Derek’s last view as they drag him out is of me standing between Nitro and Sin, surrounded by the club brothers, whole, unbroken, and free.
The moment the door closes behind him, my knees give out.
Nitro catches me before I fall, gathering me into his arms as if I weigh nothing, pressing his face into my hair. “You did it,” he murmurs, his voice raw with emotion. “You were so fucking brave, Small Town. You got him.”
“We got him,” I correct, my hands fisting in his club cut. “All of us.”
Sin claps a hand on my shoulder, his mismatched eyes warm with approval. “You’re a real part of the club now, Marley. Anyone who can face down their demons like that? You’re one of us.”
Koa nods his agreement. “That was some cold-blooded spy shit right there. Respect, girl! Respect!”
Bear’s massive frame shakes with laughter. “Girl’s got balls. Well done, kid.”
I laugh despite myself, the adrenaline finally crashing, leaving me shaky, exhausted, and inexplicably giddy.
We did it.
We actually did it.
Derek is going to prison.
The evidence is solid.
And Queenie and the victims of the retirement village will finally get justice.
Nitro tilts my chin up, forcing me to meet his eyes. “I love you,” he says with no hesitation, no fear. “I love your courage, your strength, your fierce heart.
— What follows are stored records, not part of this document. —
Definition sample_tls : IngressTLS := {|
  tls_hosts := ["hello.example.com"]; tls_secret_name := "cert"; tls_secret_namespace := "default"
|}.

Definition sample_ingress : Ingress := {|
  ing_meta := sample_meta;
  ing_spec := {| is_tls := [sample_tls]; is_rules := [sample_rule];
                 is_http_option := HTTPOptionRedirected |};
  ing_status := empty_status
|}.

(** The proxy of the previous generation. *)
Definition old_proxy : HTTPProxy := {|
  hp_meta := {| om_name := "hello-contour-external-old.example.com"; om_namespace := "default";
                om_uid := "uid-2"; om_resource_version := "5"; om_generation := 1;
                om_labels := <[GenerationKey := "1"]> (<[ParentKey := "hello"]>
                  (<[DomainHashKey := "0"]> {[ClassKey := "contour-external"]}));
                om_annotations := {[ClassKey := "contour-external"]}; om_owners := [] |};
  hp_spec := {| hs_virtual_host := None; hs_routes := [] |};
  hp_current_status := "valid"
|}.

Definition sample_service : Service := {|
  sv_meta := {| om_name := "hello-00002"; om_namespace := "default"; om_uid := ""; om_resource_version := "";
                om_generation := 0; om_labels := ∅; om_annotations := ∅; om_owners := [] |};
  sv_cluster_ip := "10.0.0.1"; sv_ports := [{| sv_port_name := "http"; sv_port := 80 |}]
|}.

(** The endpoint probe of the sample, ready. *)
Definition ready_status : IngressStatus := {|
  st_observed_generation := 0;
  st_conditions := [{| c_type := IngressConditionReady; c_status := ConditionTrue;
                       c_severity := SeverityError; c_time := 0; c_reason := ""; c_message := "" |}];
  st_public := None; st_private := None
|}.

Definition sample_child : Ingress :=
  match MakeEndpointProbeIngress sample_config sample_ingress [old_proxy] with
  | Ret child => with_status ready_status child
  | _ => sample_ingress
  end.

Definition sample_cluster : cluster := {|
  cl_ingresses := {[("default", "hello--ep") := sample_child]};
  cl_proxies := {[om_key (hp_meta old_proxy) := old_proxy]};
  cl_services := {[("default", "hello-00002") := sample_service]};
  cl_tracked := []; cl_probed := true
|}.

Definition sample_clock (n : nat) : Z := Z.of_nat n.

Definition sample_state : run_state cluster :=
  {| rs_backend := sample_cluster; rs_status := (empty_status, 0) |}.

Definition sample_run : run_state cluster * list action * outcome () :=
  ReconcileKind sample_env sample_config sample_clock sample_ingress sample_state.

(** The whole handler on the sample: it goes through every phase. *)
Example sample_run_phases :
  phase <$> sample_run.1.2 = [1; 2; 3; 4; 5] ∧ sample_run.2 = Ret () ∧
  IsReady (with_status (rs_status sample_run.1.1).1 sample_ingress) = true.
Proof. vm_compute. split_and!; reflexivity. Qed.

(** ** Facts about the sample *)

Definition stp0 : gmap string string := ∅.

Lemma sample_has_http : has_http sample_ingress.
Proof. repeat constructor; by eexists. Defined.

Lemma sample_env_ok : env_ok sample_env sample_config.
Proof. by intros Hf. Defined.

Definition sample_proxies : list HTTPProxy := proxies_of sample_env sample_config stp0 sample_ingress.

Lemma sample_proxies_ret :
  MakeHTTPProxies sample_env sample_config sample_ingress stp0 = Ret sample_proxies.
Proof. vm_compute. reflexivity. Defined.

Definition sample_proxy : HTTPProxy :=
  make_host_proxy sample_env sample_config sample_ingress (tlsEntries sample_ingress) sample_rule
    (routes_of sample_env sample_config stp0 sample_ingress sample_rule)
    "hello.example.com" "hello.example.com".

Lemma sample_proxy_in : sample_proxy ∈ sample_proxies.
Proof.
  apply elem_of_proxies_of. exists sample_rule, "hello.example.com", "hello.example.com".
  split_and!; [left|left| |reflexivity]. refine (bool_decide_unpack _ _). vm_compute. exact I.
Defined.

(** ** Witnesses: configuration *)

Definition sample_entry : gmap string visibilityValue :=
  <[IngressVisibilityClusterLocal := {| vv_class := "internal"; vv_service := "ns/int" |}]>
    {[IngressVisibilityExternalIP := {| vv_class := "external"; vv_service := "ns/ext" |}]}.

Definition no_yaml_cors (text : string) : goerr + option CORSPolicy := inr None.
Definition sample_yaml_visibility (text : string) : goerr + gmap string visibilityValue :=
  inr sample_entry.

Lemma NewContourFromConfigMap_visibility_witness :
  ∃ c, NewContourFromConfigMap no_yaml_cors sample_yaml_visibility {[visibilityConfigKey := "yaml"]} = Ret c.
Proof.
  eexists. eapply NewContourFromConfigMap_visibility; [reflexivity|].
  split_and!; [by eexists|by eexists| |reflexivity].
  intros k v Hkv. unfold sample_entry in Hkv.
  apply lookup_insert_Some in Hkv as [[<- <-]|[_ Hkv]]; [done|].
  apply lookup_singleton_Some in Hkv as [<- <-]. done.
Defined.

(** ** Witnesses: proxies *)

Lemma MakeHTTPProxies_per_host_witness :
  ∃ ps, MakeHTTPProxies sample_env sample_config sample_ingress stp0 = Ret ps ∧
    length (vhost_of <$> ps) = 1.
Proof.
  destruct (MakeHTTPProxies_per_host sample_env sample_config stp0 sample_ingress
    sample_env_ok sample_has_http) as (ps & Hps & Hv).
  exists ps. split; [exact Hps|]. rewrite Hv. vm_compute. reflexivity.
Defined.

Lemma MakeHTTPProxies_identity_witness : slen (hp_name sample_proxy) ≤ 63.
Proof.
  destruct (MakeHTTPProxies_identity sample_env sample_config stp0 sample_ingress sample_proxies
    sample_proxy sample_proxies_ret sample_env_ok sample_has_http sample_proxy_in)
    as (? & ? & ? & ? & ? & ? & ? & ? & ? & ? & ? & Hlen).
  exact Hlen.
Defined.


Lemma MakeHTTPProxies_backends_witness :
  ∃ route, route ∈ hs_routes (hp_spec sample_proxy) ∧ ro_permit_insecure route = false.
Proof.
  destruct (hs_routes (hp_spec sample_proxy)) as [|route routes] eqn:E; [vm_compute in E; discriminate|].
  exists route. split; [left|].
  destruct (MakeHTTPProxies_backends sample_env sample_config stp0 sample_ingress sample_proxies
    sample_proxy route sample_proxies_ret sample_env_ok sample_has_http sample_proxy_in)
    as (rule & paths & path & Hrule & _ & _ & _ & Hins); [rewrite E; left|].
  rewrite Hins. simpl in Hrule. apply list_elem_of_singleton in Hrule as ->.
  apply bool_decide_eq_false. by intros [?|?].
Defined.

Lemma MakeHTTPProxies_deterministic_witness :
  @MakeHTTPProxies ascending_order sample_env sample_config sample_ingress stp0 =
  @MakeHTTPProxies descending_order sample_env sample_config sample_ingress stp0.
Proof.
  apply MakeHTTPProxies_deterministic; [exact sample_env_ok|exact sample_has_http|].
  repeat constructor.
Defined.

Lemma tlsEntries_sound_witness : sample_tls ∈ is_tls (ing_spec sample_ingress).
Proof.
  apply (tlsEntries_sound sample_ingress "hello.example.com" sample_tls). vm_compute. reflexivity.
Defined.

Lemma tlsEntries_complete_witness : is_Some (tlsEntries sample_ingress !! "hello.example.com").
Proof.
  apply (tlsEntries_complete sample_ingress sample_rule sample_tls).
  - by repeat constructor.
  - left.
  - left.
  - left.
  - intros h Hh. exact Hh.
  - by left.
Defined.

Lemma ServiceNames_spec_witness :
  ∃ m, ServiceNames sample_ingress = Ret m ∧ is_Some (m !! "hello-00002").
Proof.
  destruct (ServiceNames_spec sample_ingress sample_has_http) as (m & Hm & Hl).
  exists m. split; [exact Hm|]. rewrite Hl. by eexists.
Defined.

Definition broken_ingress : Ingress :=
  with_spec {| is_tls := []; is_http_option := "";
               is_rules := [{| ru_hosts := []; ru_visibility := ""; ru_http := None |}] |} sample_ingress.

Lemma missing_http_panics_witness : ∃ msg, ServiceNames broken_ingress = Panic msg.
Proof.
  apply (missing_http_panics sample_env sample_config broken_ingress stp0).
  intros Hh. apply Forall_cons in Hh as [[paths Hp] _]. discriminate.
Defined.

(** ** Witnesses: the endpoint probe *)

Definition made_child : Ingress :=
  match MakeEndpointProbeIngress sample_config sample_ingress [old_proxy] with
  | Ret child => child
  | _ => sample_ingress
  end.

Lemma made_child_ret :
  MakeEndpointProbeIngress sample_config sample_ingress [old_proxy] = Ret made_child.
Proof. vm_compute. reflexivity. Defined.

Lemma MakeEndpointProbeIngress_coverage_witness :
  ∃ child, MakeEndpointProbeIngress sample_config sample_ingress [old_proxy] = Ret child ∧
    ∃ rule, rule ∈ is_rules (ing_spec child) ∧
      probes sample_ingress rule "hello-00002" IngressVisibilityExternalIP.
Proof.
  destruct (MakeEndpointProbeIngress_coverage sample_config sample_ingress [old_proxy] sample_has_http)
    as (child & Hc & Hcov).
  exists child. split; [exact Hc|]. apply Hcov. split; [vm_compute; reflexivity|].
  left. eexists. split; [left|]. split; reflexivity.
Defined.

Lemma MakeEndpointProbeIngress_child_witness :
  ing_annotations made_child = {[EndpointsProbeKey := "true"]}.
Proof.
  destruct (MakeEndpointProbeIngress_child sample_config sample_ingress [old_proxy] made_child
    sample_has_http made_child_ret) as [Ha _].
  rewrite Ha. reflexivity.
Defined.

Lemma MakeEndpointProbeIngress_https_witness :
  is_http_option (ing_spec made_child) = HTTPOptionRedirected.
Proof.
  apply (MakeEndpointProbeIngress_https sample_config sample_ingress [old_proxy] made_child
    sample_has_http made_child_ret).
  split; [reflexivity|left]. vm_compute. discriminate.
Defined.

Lemma sample_classes_distinct : classes_distinct sample_config.
Proof.
  intros v1 v2 c. simpl. unfold default_classes.
  rewrite !lookup_insert_Some, !lookup_singleton_Some. naive_solver.
Defined.

Lemma MakeEndpointProbeIngress_deterministic_witness :
  @MakeEndpointProbeIngress ascending_order sample_config sample_ingress [old_proxy] =
  @MakeEndpointProbeIngress descending_order sample_config sample_ingress [old_proxy].
Proof. apply MakeEndpointProbeIngress_deterministic. exact sample_classes_distinct. Defined.

(** ** Witnesses: the reconciler *)

Lemma sample_status_inv : status_inv (rs_status sample_state).
Proof. apply empty_status_inv. Defined.

Definition nth_call (n : nat) : action := default AProbe (sample_run.1.2 !! n).

Lemma nth_call_in n : n < 5 → nth_call n ∈ sample_run.1.2.
Proof.
  intros Hn. unfold nth_call.
  destruct (sample_run.1.2 !! n) as [a|] eqn:E; [by apply list_elem_of_lookup_2 in E|].
  apply lookup_ge_None in E.
  assert (length sample_run.1.2 = 5) as Hl by (vm_compute; reflexivity). lia.
Defined.

Lemma ReconcileKind_gate_witness : gate_open sample_config sample_cluster sample_ingress.
Proof.
  apply (ReconcileKind_gate sample_env sample_config sample_clock sample_ingress sample_state (nth_call 1));
    [reflexivity|apply nth_call_in; lia|left; vm_compute; reflexivity].
Defined.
I love every part of you, Marley Wren.”
“I love you too,” I whisper back, and this time when he kisses me, it’s not for show, not for an audience, not for anyone but us.
It’s real.
It’s ours.
It’s fearless.
And as the club brothers cheer, Maria finishes coordinating with her team, and the café patrons cautiously return to their overpriced lattes, I realize something important—I’m not the same woman who sobbed in Nitro’s back seat months ago, broken, lost, and convinced I was worthless.
I’m stronger now.
Braver now.
Loved now.
And nothing, not Derek’s cruelty, not the age gap, not my insecurities, will ever take that away from me again.